Sudden Infant Death Syndrome (SIDS) is the sudden, unexpected death of an apparently healthy baby under one year of age that remains unexplained after the performance of a complete postmortem investigation, including an autopsy, examination of the scene of death and review of the medical history.
As a result of the national Back to Sleep campaign launched in 1994 as a joint effort between CJ First Candle, the American Academy of Pediatrics and National Institute of Child Health and Human Development, SIDS rates have declined by more than 50 percent.
- SIDS is still the leading cause of death for babies one month to one year of age, claiming more than 2,200 lives each year.
- While SIDS occurs in all socio-economic, racial and ethnic groups, African American and Native American babies are 2-3 times more likely to die of SIDS than Caucasian babies.
- Most SIDS deaths occur when a baby is between two and four months; 90 percent of all SIDS deaths occur before 6 months.

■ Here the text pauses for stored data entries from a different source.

(* ===== verification/Ledger.v ===== *)
(** * Ledger: the contract of the fold with the executor

    What the strategy engine promises about positions, without any of its strategy: a book
    of positions, each buying, held or selling, and the two id generators.  A step says
    what one transition may do to the book and which effects report it.  [LedgerRefine]
    shows that every event of [reduce] is a sequence of these steps; the theorems here are
    about every sequence of steps. *)

From S2P Require Export Events.

Inductive Phase := Buying (i : IntentId) (attempts : Z) | Held | Selling (i : IntentId) (attempts : Z).

Record Pos := { po_mint : Mint; po_rule : RuleId; po_phase : Phase }.

Record Ledger := { lg_book : gmap PositionId Pos; lg_intents : Z; lg_positions : Z }.

Definition empty_ledger : Ledger := {| lg_book := ∅; lg_intents := 0; lg_positions := 0 |}.

(** The effects a ledger sees. *)
Inductive Report :=
  | VBuy (i : IntentId)
  | VSell (i : IntentId) (p : PositionId)
  | VStatus (p : PositionId) (m : Mint) (r : RuleId) (s : PositionStatus).

Definition report (e : Effect) : option Report :=
  match e with
  | SubmitBuy i _ _ _ => Some (VBuy i)
  | SubmitSell i p _ _ => Some (VSell i p)
  | PositionUpdate d => Some (VStatus (pd_position d) (pd_mint d) (pd_rule d) (pd_status d))
  | ArmedChanged _ | StageMoved _ => None
  end.

Definition reports (fx : list Effect) : list Report := omap report fx.

Definition open_count (b : gmap PositionId Pos) (r : RuleId) : Z :=
  Z.of_nat (size (filter (fun kv => po_rule kv.2 = r) b)).

Definition holds_pair (b : gmap PositionId Pos) (m : Mint) (r : RuleId) : Prop :=
  exists p pos, b !! p = Some pos /\ po_mint pos = m /\ po_rule pos = r.

Definition set_phase (pos : Pos) (ph : Phase) : Pos :=
  {| po_mint := po_mint pos; po_rule := po_rule pos; po_phase := ph |}.

Definition fresh_intent (L : Ledger) (pos : Pos) : IntentId :=
  {| i_rule := po_rule pos; i_mint := po_mint pos; i_seq := lg_intents L + 1 |}.

Definition rephase (L : Ledger) (p : PositionId) (pos : Pos) (ph : Phase) (issued : Z) : Ledger :=
  {| lg_book := <[p := set_phase pos ph]> (lg_book L); lg_intents := lg_intents L + issued;
     lg_positions := lg_positions L |}.

Definition close (L : Ledger) (p : PositionId) : Ledger :=
  {| lg_book := delete p (lg_book L); lg_intents := lg_intents L; lg_positions := lg_positions L |}.

Definition status (p : PositionId) (pos : Pos) (s : PositionStatus) : Report :=
  VStatus p (po_mint pos) (po_rule pos) s.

- Most babies that die of SIDS appear to be healthy prior to death.
- 60 percent of SIDS victims are male; 40 percent are female.
- Despite awareness campaigns promoting the back sleep position and other safe sleep practices, there continues to be more than 4,500 Sudden Unexpected Infant Death (SUID) every year. Experts feel that as many as 80 – 90 percent of these deaths are the result of unsafe sleep practices such as bed sharing, use of soft bedding and stomach sleep position.
- Other causes of SUID include: inherited metabolic disorders, genetic cardiac disorders, infection, and intentional suffocation.